Stability: It often leads to more stable policies as the agent values future states more consistently.

Low Discount Factor ( $\gamma \approx 0$ ):

Short-term Focus: A low discount factor makes the agent more myopic, focusing on immediate rewards rather than future benefits.
Quick Gains: It can lead to policies that prioritize quick gains, even if they are smaller.

Effect of Reward on Optimal Policy

The reward structure $R(s)$ in a Markov Decision Process (MDP) significantly influences the optimal policy. Rewards are the immediate returns received after transitioning from one state to another due to an action. The way these rewards are assigned can drastically change the behavior of the agent. The figure below illustrates optimal policies for four different ranges of $R(s)$ for the non-terminal states. When $R(s) \leq -1.6284$ , the situation is so dire that the agent heads straight for the nearest exit, even if it has a reward of $-1$ . When $-0.4278 \leq R(s) \leq -0.0850$ , the environment is quite unpleasant; the agent takes the shortest route to the $+1$ state, risking falling into the $-1$ state by accident, particularly taking the shortcut from $(2,3)$ . When life is only slightly dreary $(-0.0221 < R(s) < 0)$ , the optimal policy avoids risks entirely. In states $(2,3)$ and $(1,4)$ , the agent moves directly away from the $-1$ state to avoid accidental falls, even if it means hitting obstacles repeatedly. Finally, if $R(s) > 0$ , the environment is positively enjoyable, and the agent avoids both exits.

Reward: -1.6

Reward: -0.3

Reward: -0.01

Reward: 0.1

Conclusion

In conclusion, Markov Decision Processes (MDPs) provide a robust framework for modeling decision-making in environments with inherent uncertainty. By understanding the effects of the discount factor and reward structure on the optimal policy, we can better design agents that make informed decisions over time. Whether the focus is on long-term planning or immediate gains, MDPs offer the flexibility to tailor strategies according to specific goals and constraints. The insights gained from studying MDPs are invaluable in various fields, including robotics, economics, and artificial intelligence.

FAQs

Q1: What is a Markov Decision Process (MDP)? A Markov Decision Process (MDP) is a mathematical framework used to model decision-making in situations where outcomes are partly random and partly under the control of an agent. It is widely used in reinforcement learning to train agents to make decisions by learning from experience.

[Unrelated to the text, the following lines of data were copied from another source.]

(** With quiet reads, a value not found is a value not there. *)
Lemma tdb_store_get_quiet s1 key :
  calm s1 -> tdb_crypto_cf s1 = true -> tdb_global s1 = true -> zlen key <> 0 ->
  spec (fun s => s = s1) (tdb_store_get key)
    (fun r s => same_db s1 s /\
       match r with
       | Some v => key_value key s1 = Some v /\ 0 < zlen v
       | None => key_value key s1 = None \/ key_value key s1 = Some []
       end) (same_db s1).
Proof.
  intros Hq Hcf Hg Hk. unfold tdb_store_get.
  apply spec_bind_gets. intros cf. apply spec_bind_gets. intros g.
  apply (spec_pure _ (cf = true /\ g = true)); [by intros s [[-> <-] <-]|]. intros [-> ->].
  destruct (Z.eqb_spec (zlen key) 0); [done|]. simpl.
  eapply spec_bind.
  { eapply spec_weaken; [apply (spec_conj _ _ _ _ _ _ _ (begin_spec s1) (on_db_calm _ _ quiet_begin))| | |].
    - intros s [[-> _] _]. by split; [apply same_db_refl|].
    - intros a s H. exact H.
    - by intros s [H _]. }
  intros [rc|t].
  { intros s [_ [_ [t Ht]]]. done. }
  eapply (spec_bind _ _ (fun r s => same_db s1 s /\
    match r with inr v => key_value key s1 = Some v | inl _ => key_value key s1 = None end)).
  { intros s [[[L D] Hp] [Hc _]].
    pose proof (on_db_spec _ s1 _ _ _ (txn_get_law (committed (db s1)) [] t TDB_CRYPTO_CF_NAME key)) as H1.
    specialize (H1 s ltac:(by split; [|split])).
    pose proof (on_db_calm _ _ (quiet_get t TDB_CRYPTO_CF_NAME key) s Hc) as H2.
    destruct (on_db (txn_get t TDB_CRYPTO_CF_NAME key) s) as [s' [r|]]; [|done].
    destruct H1 as (L' & (D' & _) & Hr). split; [by split|].
    destruct H2 as [_ [-> |[v ->]]]; done. }
  intros r. apply (spec_bind _ _ (fun _ s => same_db s1 s /\
    match r with inr v => key_value key s1 = Some v | inl _ => key_value key s1 = None end)).
  { apply spec_at. intros s2 [H2 Hr].
    eapply spec_weaken; [apply (rollback_spec s1)|by intros s ->|by intros a s H; split|done]. }
  intros ?. apply spec_ret. intros s [H Hr]. split; [done|].
  destruct r as [rc|v]; [by left|]. destruct (Z.ltb_spec 0 (zlen v)); [done|].
  right. rewrite Hr. destruct v; [done|]. rewrite zlen_cons in *. pose proof (zlen_nonneg v). lia.
Qed.

Lemma read_latest_quiet s1 id :
  calm s1 -> tdb_crypto_cf s1 = true -> tdb_global s1 = true -> well_kept s1 -> 0 <= id < 2 ^ 32 ->
  spec (fun s => s = s1) (read_latest id)
    (fun r s => same_db s1 s /\
       match r with
       | Some v => published id v s1
       | None => key_value (encode_latest_key id nonnull) s1 = None
       end) (same_db s1).
Proof.
  intros Hq Hcf Hg [_ Hw] Hi. unfold read_latest.
  assert (forall b, key_value (encode_latest_key id nonnull) s1 = Some b -> zlen b = 4) as Hlen.
  { intros b Hb. destruct (Hw id b Hi Hb) as (v & (b' & Hb' & Hl & _) & _). congruence. }
  eapply spec_bind; [by apply tdb_store_get_quiet|]. intros r. apply spec_ret. intros s [H Hr].
  split; [done|]. destruct r as [v|].
  - destruct Hr as [Hr _]. pose proof (Hlen v Hr) as Hl. change (Z.of_nat FIELD_LEN) with 4.
    rewrite Hl. simpl. by exists v.
  - destruct Hr as [Hr|Hr]; [done|]. apply Hlen in Hr. done.
Qed.

Lemma keeps_steady s0 s : keeps s0 s -> steady s0 s.
Proof.
  intros (L & Hk & F & P). split_and!; [done..|]. intros id v ver p Hi _ Hv Hv' Hr. apply Hk; [done|lia|done].
Qed.

Lemma custody_from s0 s1 s : well_kept s0 -> steady s0 s1 -> custody s1 s -> custody s0 s.
Proof.
  intros Hw H1 [A B]. split; [done|]. eapply published_kept_trans; [|exact B].
  by apply steady_custody.
Qed.

Lemma available_cf (s : crypto E K) : tdb_crypto_available s = true -> tdb_crypto_cf s = true.
Proof.
  unfold tdb_crypto_available. intros H. by apply andb_true_iff in H as [[_ H]%andb_true_iff _].
Qed.

(** Advancing a key whose pointer has been read at [s1]. *)
Lemma advance_custody s1 id g r bad good :
  well_kept s1 -> 0 <= g < 2 ^ 32 -> 0 <= id < 2 ^ 32 ->
  published id r s1 -> r < TIDESDB_MAX_ENCRYPTION_KEY_VERSIONS ->
  spec (same_db s1) (store_table_key id (u32 (r + 1)) g bad good) (fun _ => custody s1) (custody s1).
Proof.
  unfold TIDESDB_MAX_ENCRYPTION_KEY_VERSIONS. intros Hw Hg Hi Hp Hr.
  assert (1 <= r) as Hr1.
  { pose proof Hp as (b & Hb & Hl & Hd). destruct (proj2 Hw id b Hi Hb) as (v & Hpv & Hv & _).
    assert (r = v) as -> by (by eapply published_fun). lia. }
  assert (u32 (r + 1) = r + 1) as -> by (apply Z.mod_small; lia).
  eapply spec_weaken; [apply (store_table_key_custody s1)|by apply same_db_steady|done|done]; try done.
  - unfold TIDESDB_MAX_ENCRYPTION_KEY_VERSIONS. lia.
  - intros v0 H. f_equal. by eapply published_fun.
  - intros H. exfalso. by eapply H.
Qed.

Q2: What is the discount factor in MDPs? The discount factor, denoted as $\gamma$ , determines the importance of future rewards in an MDP. It is a value between 0 and 1, where a higher discount factor places more emphasis on future rewards, while a lower discount factor prioritizes immediate rewards.

Q3: How does the reward structure affect the optimal policy in an MDP? The reward structure $R(s)$ in an MDP significantly influences the optimal policy. Rewards are the immediate returns received after transitioning from one state to another due to an action. The way these rewards are assigned can drastically change the behavior of the agent, affecting whether it focuses on long-term gains or immediate rewards.

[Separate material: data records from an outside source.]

(* ===== verification/FkCatalog.v ===== *)
(** * The foreign-key catalog ([src/handler/ha_tidesdb_fk.cc])

    One internal column family holds every foreign-key constraint twice: under a key that starts with
    the referencing table's family and under one that starts with the referenced table's.  This file
    models the record format, the two keys, the index helpers, and the operations that write, purge and
    rename the catalog, against the storage interface.  Strings handed to C-string APIs hold no NUL. *)
From S2P Require Import Prelude Effects TidesDb CfName.
#[local] Open Scope Z_scope.
#[local] Open Scope tdb_scope.

Module FkCatalog.

Definition FK_CATALOG_CF : bytes := bs "__tidesdb_fk_catalog".
Definition FK_REC_CHILD : Z := 99.
Definition FK_REC_PARENT : Z := 112.
Definition FK_SER_VERSION : Z := 2.
Definition HA_ERR_GENERIC : Z := 168.

(** ** Record format *)

(** The two bytes of a [uint16], low first. *)
Definition put_u16 (n : Z) : bytes := [u8 (Z.land n 255); u8 (Z.land (Z.shiftr n 8) 255)].

Definition get_u16 (p : bytes) : option (Z * bytes) :=
  match p with
  | a :: b :: p => Some (u16 (Z.lor a (Z.shiftl b 8)), p)
  | _ => None
  end.

Definition fk_put_str (s : bytes) : bytes := put_u16 (u16 (zlen s)) ++ s.

Definition fk_get_str (p : bytes) : option (bytes * bytes) :=
  match get_u16 p with
  | None => None
  | Some (n, p) =>
      if zlen p <? n then None else Some (take (Z.to_nat n) p, drop (Z.to_nat n) p)
  end.

Definition fk_put_names (v : list bytes) : bytes :=
  put_u16 (u16 (zlen v)) ++ concat (map fk_put_str v).

Fixpoint get_names_loop (n : nat) (p : bytes) : option (list bytes * bytes) :=
  match n with
  | O => Some ([], p)
  | S n =>
      match fk_get_str p with
      | None => None
      | Some (s, p) =>
          match get_names_loop n p with
          | None => None
          | Some (v, p) => Some (s :: v, p)
          end
      end
  end.

Definition fk_get_names (p : bytes) : option (list bytes * bytes) :=
  match get_u16 p with
  | None => None
  | Some (n, p) => get_names_loop (Z.to_nat n) p
  end.

(** A length-prefixed run of flag bytes. *)
Definition put_flags (v : bytes) : bytes := put_u16 (u16 (zlen v)) ++ v.
Definition get_flags (p : bytes) : option (bytes * bytes) := fk_get_str p.

Record fk_catalog_entry := {
  name : bytes;
  child_cf : bytes;
  child_db : bytes;
  child_table : bytes;
  child_columns : list bytes;
  child_nullable : bytes;
  ref_db : bytes;
  ref_table : bytes;
  parent_cf : bytes;
  ref_columns : list bytes;
  child_index_name : bytes;
  parent_index_name : bytes;
  parent_nullable : bytes;
  parent_is_pk : Z;
  on_delete : Z;
  on_update : Z }.

Definition fk_serialize (e : fk_catalog_entry) : bytes :=
  [FK_SER_VERSION] ++ fk_put_str (name e) ++ fk_put_str (child_cf e) ++ fk_put_str (child_db e)
  ++ fk_put_str (child_table e) ++ fk_put_names (child_columns e) ++ fk_put_str (ref_db e)
  ++ fk_put_str (ref_table e) ++ fk_put_str (parent_cf e) ++ fk_put_names (ref_columns e)
  ++ fk_put_str (child_index_name e) ++ fk_put_str (parent_index_name e)
  ++ [u8 (parent_is_pk e); u8 (on_delete e); u8 (on_update e)]
  ++ put_flags (child_nullable e) ++ put_flags (parent_nullable e).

Q4: What is the role of the discount factor in long-term planning? A high discount factor ( $\gamma \approx 1$ ) encourages the agent to consider long-term rewards, making it more patient and willing to wait for larger rewards in the future. This often leads to more stable policies as the agent values future states more consistently.

Q5: Can MDPs be used for short-term decision-making? Yes, a low discount factor ( $\gamma \approx 0$ ) makes the agent more myopic, focusing on immediate rewards rather than future benefits. This can lead to policies that prioritize quick gains, even if they are smaller.

Q6: Why are MDPs important in reinforcement learning? MDPs provide a structured way to model environments with uncertainty, allowing agents to learn optimal policies through experience. This is fundamental in reinforcement learning, where the goal is to train agents to make decisions that maximize cumulative rewards over time.